*** PROVIDED MATERIAL Section Begins ***

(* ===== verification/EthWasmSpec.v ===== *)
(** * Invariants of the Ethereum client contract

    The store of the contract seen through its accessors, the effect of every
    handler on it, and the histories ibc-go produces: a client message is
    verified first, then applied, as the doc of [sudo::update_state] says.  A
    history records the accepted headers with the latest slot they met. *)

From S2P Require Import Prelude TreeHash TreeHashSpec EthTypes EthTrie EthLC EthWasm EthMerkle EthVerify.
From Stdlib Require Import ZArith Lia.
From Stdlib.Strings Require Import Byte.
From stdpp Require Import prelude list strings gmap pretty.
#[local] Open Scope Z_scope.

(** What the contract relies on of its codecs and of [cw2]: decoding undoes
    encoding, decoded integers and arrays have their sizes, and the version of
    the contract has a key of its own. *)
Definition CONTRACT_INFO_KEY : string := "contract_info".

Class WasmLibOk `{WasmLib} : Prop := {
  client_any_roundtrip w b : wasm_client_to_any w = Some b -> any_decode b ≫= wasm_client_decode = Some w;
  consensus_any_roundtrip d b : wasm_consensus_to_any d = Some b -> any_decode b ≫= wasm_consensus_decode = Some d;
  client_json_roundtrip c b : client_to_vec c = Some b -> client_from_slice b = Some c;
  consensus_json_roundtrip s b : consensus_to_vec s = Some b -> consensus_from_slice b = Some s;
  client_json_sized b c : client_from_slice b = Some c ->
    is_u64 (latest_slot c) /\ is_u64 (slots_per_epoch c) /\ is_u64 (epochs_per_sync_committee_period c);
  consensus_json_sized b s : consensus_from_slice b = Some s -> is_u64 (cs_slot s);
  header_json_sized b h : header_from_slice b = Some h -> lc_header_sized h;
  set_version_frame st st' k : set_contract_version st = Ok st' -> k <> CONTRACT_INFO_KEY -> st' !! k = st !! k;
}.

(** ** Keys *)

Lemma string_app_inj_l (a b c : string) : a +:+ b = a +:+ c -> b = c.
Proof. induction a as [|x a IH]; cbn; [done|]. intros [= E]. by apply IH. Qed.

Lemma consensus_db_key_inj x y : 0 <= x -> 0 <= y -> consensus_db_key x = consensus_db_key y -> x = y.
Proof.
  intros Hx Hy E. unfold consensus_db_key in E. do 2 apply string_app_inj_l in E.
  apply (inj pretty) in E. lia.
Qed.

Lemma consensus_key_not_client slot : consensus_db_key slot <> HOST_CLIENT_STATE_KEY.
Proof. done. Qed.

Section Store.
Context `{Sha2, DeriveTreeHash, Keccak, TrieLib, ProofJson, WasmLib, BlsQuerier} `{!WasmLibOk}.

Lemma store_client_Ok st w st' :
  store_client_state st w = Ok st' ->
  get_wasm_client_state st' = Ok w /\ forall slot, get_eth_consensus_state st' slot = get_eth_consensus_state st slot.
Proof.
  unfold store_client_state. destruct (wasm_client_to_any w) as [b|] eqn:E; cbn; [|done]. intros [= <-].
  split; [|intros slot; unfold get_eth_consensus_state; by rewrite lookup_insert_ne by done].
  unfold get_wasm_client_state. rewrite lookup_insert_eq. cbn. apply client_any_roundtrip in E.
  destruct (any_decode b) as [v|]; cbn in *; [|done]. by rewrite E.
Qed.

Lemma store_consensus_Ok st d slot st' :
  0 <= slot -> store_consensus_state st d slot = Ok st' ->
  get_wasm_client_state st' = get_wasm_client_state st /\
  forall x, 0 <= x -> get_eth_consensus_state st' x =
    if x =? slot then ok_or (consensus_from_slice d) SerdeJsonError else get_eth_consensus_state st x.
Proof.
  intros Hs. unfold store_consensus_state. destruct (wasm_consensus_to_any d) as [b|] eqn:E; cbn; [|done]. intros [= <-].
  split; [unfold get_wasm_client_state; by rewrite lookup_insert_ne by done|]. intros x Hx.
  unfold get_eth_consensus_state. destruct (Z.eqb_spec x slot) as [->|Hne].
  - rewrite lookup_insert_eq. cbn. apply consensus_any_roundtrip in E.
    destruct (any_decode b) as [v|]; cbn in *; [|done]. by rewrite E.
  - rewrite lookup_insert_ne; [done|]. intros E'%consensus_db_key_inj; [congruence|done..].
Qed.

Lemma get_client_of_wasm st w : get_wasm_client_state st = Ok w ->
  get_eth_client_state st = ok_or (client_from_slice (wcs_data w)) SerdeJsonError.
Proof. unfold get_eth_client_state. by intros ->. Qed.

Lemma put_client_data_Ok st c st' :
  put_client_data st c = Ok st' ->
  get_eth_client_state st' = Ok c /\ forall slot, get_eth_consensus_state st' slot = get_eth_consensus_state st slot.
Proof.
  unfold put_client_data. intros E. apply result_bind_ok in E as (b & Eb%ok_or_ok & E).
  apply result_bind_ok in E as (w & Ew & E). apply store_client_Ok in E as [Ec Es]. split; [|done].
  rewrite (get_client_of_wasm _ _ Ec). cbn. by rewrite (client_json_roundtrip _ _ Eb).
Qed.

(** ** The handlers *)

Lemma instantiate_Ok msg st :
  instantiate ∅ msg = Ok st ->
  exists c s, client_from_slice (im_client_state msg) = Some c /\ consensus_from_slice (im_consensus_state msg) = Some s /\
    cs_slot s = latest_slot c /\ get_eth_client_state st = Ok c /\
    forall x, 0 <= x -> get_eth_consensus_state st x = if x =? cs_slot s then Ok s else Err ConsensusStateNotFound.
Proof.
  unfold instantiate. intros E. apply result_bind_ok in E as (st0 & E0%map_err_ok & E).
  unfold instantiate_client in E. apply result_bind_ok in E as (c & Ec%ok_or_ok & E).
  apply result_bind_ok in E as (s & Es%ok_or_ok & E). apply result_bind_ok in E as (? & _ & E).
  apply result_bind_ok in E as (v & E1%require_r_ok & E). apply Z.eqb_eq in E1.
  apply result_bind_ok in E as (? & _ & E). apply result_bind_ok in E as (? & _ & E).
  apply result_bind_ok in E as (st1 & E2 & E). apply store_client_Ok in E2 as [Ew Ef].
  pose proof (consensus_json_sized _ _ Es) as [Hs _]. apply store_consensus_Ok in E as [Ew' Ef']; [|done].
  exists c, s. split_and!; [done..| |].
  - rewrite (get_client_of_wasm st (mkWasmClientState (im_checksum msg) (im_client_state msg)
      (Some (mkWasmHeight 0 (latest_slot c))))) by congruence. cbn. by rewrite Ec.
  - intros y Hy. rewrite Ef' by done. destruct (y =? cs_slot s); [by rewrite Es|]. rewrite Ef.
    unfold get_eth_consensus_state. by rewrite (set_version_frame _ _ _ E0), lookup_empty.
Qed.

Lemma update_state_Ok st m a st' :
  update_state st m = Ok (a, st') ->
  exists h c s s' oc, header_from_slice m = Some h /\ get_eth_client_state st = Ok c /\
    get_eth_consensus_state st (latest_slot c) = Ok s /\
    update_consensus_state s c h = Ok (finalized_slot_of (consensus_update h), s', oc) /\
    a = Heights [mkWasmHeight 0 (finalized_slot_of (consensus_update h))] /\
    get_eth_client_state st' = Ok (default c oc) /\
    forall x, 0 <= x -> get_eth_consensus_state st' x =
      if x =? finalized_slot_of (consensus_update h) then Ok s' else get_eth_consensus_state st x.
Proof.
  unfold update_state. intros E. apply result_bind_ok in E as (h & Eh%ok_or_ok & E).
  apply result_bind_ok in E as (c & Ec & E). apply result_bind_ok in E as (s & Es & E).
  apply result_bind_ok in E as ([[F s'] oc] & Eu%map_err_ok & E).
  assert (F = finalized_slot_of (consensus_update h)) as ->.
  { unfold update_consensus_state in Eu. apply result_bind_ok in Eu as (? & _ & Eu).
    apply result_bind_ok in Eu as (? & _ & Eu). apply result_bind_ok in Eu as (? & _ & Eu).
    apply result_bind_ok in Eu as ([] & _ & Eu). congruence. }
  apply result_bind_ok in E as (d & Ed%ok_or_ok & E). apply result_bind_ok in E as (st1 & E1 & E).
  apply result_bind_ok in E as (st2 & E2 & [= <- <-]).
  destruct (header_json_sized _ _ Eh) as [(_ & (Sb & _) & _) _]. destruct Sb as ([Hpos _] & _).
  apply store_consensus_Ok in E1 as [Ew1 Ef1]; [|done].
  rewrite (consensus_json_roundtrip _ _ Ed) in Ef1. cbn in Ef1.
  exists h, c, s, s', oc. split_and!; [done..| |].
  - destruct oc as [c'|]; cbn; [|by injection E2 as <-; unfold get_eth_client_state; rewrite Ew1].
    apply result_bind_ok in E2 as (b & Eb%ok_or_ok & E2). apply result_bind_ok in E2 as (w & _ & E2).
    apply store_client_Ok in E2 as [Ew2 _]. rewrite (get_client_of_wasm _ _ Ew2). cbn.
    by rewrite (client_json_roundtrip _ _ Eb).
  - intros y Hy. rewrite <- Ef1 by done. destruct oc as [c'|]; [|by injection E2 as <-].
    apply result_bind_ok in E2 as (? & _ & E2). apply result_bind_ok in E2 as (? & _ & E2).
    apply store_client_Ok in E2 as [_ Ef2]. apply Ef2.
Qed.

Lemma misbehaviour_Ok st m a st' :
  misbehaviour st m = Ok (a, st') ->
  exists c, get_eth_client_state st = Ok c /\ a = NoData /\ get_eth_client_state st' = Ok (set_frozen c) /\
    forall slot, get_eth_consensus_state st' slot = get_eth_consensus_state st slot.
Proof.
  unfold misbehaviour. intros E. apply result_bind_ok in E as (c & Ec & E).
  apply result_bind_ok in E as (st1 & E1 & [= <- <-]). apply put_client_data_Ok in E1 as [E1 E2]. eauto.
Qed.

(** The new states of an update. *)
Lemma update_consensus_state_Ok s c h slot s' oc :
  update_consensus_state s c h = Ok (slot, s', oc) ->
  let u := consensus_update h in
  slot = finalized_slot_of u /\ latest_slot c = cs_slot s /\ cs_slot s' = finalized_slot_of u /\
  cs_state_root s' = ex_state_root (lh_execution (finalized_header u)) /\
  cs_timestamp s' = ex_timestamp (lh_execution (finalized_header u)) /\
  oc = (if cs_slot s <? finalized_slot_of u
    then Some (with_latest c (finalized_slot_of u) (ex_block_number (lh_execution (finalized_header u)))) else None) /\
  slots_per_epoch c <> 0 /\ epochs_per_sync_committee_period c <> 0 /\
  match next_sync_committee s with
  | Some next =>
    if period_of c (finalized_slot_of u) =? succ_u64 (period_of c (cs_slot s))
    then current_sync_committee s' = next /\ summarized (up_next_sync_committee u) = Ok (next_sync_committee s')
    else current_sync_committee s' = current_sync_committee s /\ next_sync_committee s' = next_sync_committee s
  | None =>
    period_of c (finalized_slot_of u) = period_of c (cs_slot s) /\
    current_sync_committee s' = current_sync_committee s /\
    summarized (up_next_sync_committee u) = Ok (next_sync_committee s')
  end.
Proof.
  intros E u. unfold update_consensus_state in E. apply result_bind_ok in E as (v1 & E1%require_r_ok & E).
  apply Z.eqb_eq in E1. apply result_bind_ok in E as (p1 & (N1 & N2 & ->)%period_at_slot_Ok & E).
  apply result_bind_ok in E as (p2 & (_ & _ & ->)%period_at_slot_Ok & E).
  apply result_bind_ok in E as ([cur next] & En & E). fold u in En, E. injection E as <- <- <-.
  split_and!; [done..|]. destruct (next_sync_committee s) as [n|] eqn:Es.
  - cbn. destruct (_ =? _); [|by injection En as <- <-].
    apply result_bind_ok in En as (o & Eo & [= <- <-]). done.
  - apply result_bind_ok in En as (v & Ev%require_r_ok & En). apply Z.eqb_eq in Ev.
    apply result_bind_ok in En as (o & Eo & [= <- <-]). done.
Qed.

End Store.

*** PROVIDED MATERIAL Section Ends ***
*** PROVIDED MATERIAL Section Begins ***

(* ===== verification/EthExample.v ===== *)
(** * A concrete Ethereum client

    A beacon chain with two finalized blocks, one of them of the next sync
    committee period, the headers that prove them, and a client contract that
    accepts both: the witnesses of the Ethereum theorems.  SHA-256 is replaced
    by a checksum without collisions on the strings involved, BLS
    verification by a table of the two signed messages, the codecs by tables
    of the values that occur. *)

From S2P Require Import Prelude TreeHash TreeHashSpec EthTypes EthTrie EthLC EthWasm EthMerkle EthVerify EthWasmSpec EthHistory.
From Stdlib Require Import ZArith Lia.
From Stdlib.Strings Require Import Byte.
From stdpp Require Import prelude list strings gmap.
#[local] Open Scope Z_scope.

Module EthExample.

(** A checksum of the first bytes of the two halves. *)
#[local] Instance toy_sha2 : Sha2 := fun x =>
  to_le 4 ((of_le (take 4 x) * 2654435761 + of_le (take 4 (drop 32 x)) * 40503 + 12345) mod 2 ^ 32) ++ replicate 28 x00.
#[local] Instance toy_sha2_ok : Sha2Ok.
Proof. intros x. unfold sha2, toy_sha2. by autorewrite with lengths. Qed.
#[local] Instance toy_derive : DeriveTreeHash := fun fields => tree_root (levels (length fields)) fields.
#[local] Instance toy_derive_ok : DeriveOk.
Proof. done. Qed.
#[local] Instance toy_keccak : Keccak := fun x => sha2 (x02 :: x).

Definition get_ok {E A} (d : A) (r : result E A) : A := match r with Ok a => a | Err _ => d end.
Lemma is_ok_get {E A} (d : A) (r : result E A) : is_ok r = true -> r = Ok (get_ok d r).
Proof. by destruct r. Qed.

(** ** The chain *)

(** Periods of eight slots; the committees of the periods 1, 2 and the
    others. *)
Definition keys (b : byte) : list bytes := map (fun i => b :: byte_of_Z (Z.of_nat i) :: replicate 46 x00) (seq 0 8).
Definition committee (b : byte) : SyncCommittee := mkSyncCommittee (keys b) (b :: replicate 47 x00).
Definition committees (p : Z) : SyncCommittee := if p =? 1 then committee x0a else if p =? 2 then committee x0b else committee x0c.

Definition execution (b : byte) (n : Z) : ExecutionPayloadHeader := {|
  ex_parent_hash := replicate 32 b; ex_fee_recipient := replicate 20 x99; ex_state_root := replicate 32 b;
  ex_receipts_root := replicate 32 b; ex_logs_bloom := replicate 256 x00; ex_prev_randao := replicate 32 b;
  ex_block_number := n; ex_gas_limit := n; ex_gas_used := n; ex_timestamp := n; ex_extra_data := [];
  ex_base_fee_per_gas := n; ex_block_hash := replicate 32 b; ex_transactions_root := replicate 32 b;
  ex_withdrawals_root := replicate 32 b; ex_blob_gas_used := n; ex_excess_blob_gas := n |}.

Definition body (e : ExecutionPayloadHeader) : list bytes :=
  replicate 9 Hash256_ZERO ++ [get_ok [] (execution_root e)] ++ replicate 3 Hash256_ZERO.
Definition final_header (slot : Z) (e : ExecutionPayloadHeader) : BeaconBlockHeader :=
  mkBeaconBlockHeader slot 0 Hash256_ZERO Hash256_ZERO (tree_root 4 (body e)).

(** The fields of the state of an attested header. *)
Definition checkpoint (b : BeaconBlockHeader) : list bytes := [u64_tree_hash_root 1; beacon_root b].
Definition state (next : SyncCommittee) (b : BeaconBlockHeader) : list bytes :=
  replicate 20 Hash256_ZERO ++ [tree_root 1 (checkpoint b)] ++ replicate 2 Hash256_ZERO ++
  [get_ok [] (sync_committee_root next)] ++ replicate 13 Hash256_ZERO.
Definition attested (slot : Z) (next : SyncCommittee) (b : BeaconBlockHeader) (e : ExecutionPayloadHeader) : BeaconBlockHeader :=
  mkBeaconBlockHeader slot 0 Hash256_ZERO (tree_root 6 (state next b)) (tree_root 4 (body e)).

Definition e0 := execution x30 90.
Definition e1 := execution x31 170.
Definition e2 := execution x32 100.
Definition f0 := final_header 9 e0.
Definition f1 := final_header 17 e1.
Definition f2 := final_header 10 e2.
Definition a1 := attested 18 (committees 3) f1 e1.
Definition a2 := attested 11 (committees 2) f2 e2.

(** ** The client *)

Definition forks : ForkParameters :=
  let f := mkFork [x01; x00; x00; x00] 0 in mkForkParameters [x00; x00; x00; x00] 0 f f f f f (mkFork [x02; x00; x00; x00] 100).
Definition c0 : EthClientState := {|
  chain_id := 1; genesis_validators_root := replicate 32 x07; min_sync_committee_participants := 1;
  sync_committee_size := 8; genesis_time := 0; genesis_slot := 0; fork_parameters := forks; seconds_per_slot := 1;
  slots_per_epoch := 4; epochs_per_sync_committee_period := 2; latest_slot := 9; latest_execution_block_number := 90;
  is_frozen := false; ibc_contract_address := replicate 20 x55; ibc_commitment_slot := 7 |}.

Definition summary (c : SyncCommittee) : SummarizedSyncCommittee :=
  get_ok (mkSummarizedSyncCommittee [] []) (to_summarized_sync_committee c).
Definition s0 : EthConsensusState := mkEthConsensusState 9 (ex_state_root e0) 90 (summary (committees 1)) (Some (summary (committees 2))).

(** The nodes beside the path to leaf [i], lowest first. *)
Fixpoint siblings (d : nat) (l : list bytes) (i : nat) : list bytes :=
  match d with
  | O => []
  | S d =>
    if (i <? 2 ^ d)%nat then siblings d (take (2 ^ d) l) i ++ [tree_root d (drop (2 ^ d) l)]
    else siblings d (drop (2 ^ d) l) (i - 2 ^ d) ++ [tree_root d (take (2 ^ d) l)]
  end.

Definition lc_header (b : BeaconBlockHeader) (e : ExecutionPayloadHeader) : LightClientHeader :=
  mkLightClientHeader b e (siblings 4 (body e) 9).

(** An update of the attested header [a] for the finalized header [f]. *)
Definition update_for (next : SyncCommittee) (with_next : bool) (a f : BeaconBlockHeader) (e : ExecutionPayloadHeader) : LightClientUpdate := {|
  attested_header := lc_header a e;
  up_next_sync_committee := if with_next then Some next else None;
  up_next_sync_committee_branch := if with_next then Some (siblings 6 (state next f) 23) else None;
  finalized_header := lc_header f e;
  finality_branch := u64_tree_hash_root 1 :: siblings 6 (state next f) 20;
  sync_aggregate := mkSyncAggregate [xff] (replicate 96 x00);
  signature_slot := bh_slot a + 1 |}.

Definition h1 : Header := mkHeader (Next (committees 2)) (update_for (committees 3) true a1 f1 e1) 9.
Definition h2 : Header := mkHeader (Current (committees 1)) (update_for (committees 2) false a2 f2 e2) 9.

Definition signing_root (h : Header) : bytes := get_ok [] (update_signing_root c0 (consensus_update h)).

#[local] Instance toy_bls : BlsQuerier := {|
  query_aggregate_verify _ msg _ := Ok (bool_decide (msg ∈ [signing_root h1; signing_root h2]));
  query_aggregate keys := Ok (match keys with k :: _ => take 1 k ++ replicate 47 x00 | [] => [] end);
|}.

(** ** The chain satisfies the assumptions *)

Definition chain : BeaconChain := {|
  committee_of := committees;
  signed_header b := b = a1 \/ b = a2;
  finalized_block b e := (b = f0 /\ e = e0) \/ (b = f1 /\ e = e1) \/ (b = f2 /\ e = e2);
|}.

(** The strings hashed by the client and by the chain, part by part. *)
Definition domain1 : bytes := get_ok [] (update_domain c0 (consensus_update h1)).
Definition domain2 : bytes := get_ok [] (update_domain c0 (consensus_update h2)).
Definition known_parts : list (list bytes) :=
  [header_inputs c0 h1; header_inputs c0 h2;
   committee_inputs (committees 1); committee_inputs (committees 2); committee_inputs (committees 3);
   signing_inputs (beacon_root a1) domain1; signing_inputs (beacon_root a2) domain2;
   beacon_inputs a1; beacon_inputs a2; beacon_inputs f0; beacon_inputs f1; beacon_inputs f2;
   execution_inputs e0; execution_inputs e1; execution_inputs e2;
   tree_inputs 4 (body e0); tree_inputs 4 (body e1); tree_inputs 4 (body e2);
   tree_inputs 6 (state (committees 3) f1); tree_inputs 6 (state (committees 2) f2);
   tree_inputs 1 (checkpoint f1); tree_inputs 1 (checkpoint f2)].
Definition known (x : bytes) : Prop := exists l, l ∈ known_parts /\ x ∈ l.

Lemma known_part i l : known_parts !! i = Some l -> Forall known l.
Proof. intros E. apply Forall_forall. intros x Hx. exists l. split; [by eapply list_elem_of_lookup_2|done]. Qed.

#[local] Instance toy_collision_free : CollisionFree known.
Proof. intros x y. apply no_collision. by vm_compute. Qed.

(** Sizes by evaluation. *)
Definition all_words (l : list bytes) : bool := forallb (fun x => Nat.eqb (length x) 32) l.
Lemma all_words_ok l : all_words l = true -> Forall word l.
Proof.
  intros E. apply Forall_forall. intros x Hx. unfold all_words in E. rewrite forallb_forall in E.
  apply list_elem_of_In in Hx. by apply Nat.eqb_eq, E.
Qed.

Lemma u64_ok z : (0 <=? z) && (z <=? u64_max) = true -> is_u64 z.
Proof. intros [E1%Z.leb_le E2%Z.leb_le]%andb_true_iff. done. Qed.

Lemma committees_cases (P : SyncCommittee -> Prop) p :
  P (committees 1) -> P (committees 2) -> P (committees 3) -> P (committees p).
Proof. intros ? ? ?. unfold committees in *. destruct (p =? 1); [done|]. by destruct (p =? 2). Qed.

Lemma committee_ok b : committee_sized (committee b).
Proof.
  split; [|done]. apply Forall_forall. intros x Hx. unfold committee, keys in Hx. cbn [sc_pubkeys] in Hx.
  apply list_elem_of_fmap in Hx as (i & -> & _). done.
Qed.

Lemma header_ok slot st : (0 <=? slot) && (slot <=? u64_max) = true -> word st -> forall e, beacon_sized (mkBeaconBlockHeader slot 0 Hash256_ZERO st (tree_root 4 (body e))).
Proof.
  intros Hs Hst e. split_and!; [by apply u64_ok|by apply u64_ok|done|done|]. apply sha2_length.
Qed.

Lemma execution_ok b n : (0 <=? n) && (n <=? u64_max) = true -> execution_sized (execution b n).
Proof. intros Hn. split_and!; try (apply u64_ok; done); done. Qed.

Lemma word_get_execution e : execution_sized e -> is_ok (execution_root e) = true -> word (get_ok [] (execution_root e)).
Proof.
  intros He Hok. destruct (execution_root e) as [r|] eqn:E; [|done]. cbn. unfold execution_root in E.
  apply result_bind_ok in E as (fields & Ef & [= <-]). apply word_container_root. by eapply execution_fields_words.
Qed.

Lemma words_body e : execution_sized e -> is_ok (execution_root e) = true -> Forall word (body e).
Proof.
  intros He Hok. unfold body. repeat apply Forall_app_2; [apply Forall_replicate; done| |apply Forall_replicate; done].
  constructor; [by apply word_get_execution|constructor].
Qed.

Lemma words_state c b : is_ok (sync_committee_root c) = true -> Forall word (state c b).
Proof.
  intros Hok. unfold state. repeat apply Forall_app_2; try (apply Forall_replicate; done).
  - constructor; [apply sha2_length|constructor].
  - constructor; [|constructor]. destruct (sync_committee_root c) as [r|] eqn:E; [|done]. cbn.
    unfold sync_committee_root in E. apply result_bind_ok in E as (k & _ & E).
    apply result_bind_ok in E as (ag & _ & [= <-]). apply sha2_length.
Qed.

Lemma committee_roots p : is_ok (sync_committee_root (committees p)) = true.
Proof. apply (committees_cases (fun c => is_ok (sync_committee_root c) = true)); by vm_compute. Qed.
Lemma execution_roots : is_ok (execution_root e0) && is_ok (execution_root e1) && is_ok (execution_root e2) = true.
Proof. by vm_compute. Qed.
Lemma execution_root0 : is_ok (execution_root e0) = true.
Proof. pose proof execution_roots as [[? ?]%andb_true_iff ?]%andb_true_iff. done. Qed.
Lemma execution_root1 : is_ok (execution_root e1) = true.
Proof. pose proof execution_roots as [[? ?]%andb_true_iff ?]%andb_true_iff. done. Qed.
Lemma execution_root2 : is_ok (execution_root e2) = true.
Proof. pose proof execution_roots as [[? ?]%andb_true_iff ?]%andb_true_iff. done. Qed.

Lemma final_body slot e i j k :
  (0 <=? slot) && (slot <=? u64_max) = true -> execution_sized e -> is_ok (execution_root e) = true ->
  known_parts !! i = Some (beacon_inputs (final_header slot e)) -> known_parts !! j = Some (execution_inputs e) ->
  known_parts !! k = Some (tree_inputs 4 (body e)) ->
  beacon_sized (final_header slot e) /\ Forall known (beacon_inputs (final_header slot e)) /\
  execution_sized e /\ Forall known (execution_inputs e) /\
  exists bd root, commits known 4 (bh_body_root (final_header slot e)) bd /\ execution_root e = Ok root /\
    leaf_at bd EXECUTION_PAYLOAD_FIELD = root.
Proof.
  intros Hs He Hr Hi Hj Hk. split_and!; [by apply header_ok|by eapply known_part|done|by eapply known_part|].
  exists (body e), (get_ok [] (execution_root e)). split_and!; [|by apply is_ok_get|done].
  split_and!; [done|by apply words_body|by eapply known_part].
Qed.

*** PROVIDED MATERIAL Section Ends ***
*** PROVIDED MATERIAL Section Begins ***

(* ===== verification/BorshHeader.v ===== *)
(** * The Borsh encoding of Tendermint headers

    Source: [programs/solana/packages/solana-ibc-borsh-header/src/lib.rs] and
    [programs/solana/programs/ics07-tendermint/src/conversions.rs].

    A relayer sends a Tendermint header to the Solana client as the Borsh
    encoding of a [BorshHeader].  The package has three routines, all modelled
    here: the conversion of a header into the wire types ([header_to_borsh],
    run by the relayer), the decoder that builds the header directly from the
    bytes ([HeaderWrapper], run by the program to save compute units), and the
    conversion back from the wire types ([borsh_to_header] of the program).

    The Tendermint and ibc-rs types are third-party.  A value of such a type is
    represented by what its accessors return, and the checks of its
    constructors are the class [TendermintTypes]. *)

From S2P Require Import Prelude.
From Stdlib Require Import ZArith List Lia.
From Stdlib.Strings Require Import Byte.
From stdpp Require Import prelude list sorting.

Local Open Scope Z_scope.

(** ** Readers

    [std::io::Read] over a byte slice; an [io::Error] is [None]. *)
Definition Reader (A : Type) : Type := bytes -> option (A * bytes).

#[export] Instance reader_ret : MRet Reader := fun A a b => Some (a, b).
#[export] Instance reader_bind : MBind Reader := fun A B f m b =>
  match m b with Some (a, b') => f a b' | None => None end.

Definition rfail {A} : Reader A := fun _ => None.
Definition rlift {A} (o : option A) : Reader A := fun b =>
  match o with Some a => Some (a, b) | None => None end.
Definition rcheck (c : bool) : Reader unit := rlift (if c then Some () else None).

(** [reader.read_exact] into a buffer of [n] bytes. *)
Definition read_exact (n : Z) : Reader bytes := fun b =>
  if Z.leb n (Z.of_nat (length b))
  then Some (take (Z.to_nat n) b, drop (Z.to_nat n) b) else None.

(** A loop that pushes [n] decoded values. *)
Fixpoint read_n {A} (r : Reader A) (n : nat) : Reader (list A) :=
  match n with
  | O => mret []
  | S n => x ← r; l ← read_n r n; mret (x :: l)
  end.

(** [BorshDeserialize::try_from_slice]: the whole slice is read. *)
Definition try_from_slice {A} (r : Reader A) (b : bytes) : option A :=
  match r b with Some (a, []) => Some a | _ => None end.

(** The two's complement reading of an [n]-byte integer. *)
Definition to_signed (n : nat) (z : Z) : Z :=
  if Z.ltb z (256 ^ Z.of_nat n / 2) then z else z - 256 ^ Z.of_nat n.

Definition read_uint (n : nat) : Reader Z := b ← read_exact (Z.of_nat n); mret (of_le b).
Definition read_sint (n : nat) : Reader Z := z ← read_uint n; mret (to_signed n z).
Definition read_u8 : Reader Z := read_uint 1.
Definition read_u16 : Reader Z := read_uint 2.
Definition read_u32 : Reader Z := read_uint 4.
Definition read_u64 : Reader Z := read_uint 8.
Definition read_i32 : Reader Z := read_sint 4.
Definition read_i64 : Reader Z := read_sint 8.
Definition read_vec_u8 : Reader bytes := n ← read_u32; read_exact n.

*** PROVIDED MATERIAL Section Ends ***

INSTRUCTIONS TO FOLLOW: Determine how many lines in the records include the word "export", and reply with that number alone.

ANSWER TO THE PROBLEM: 2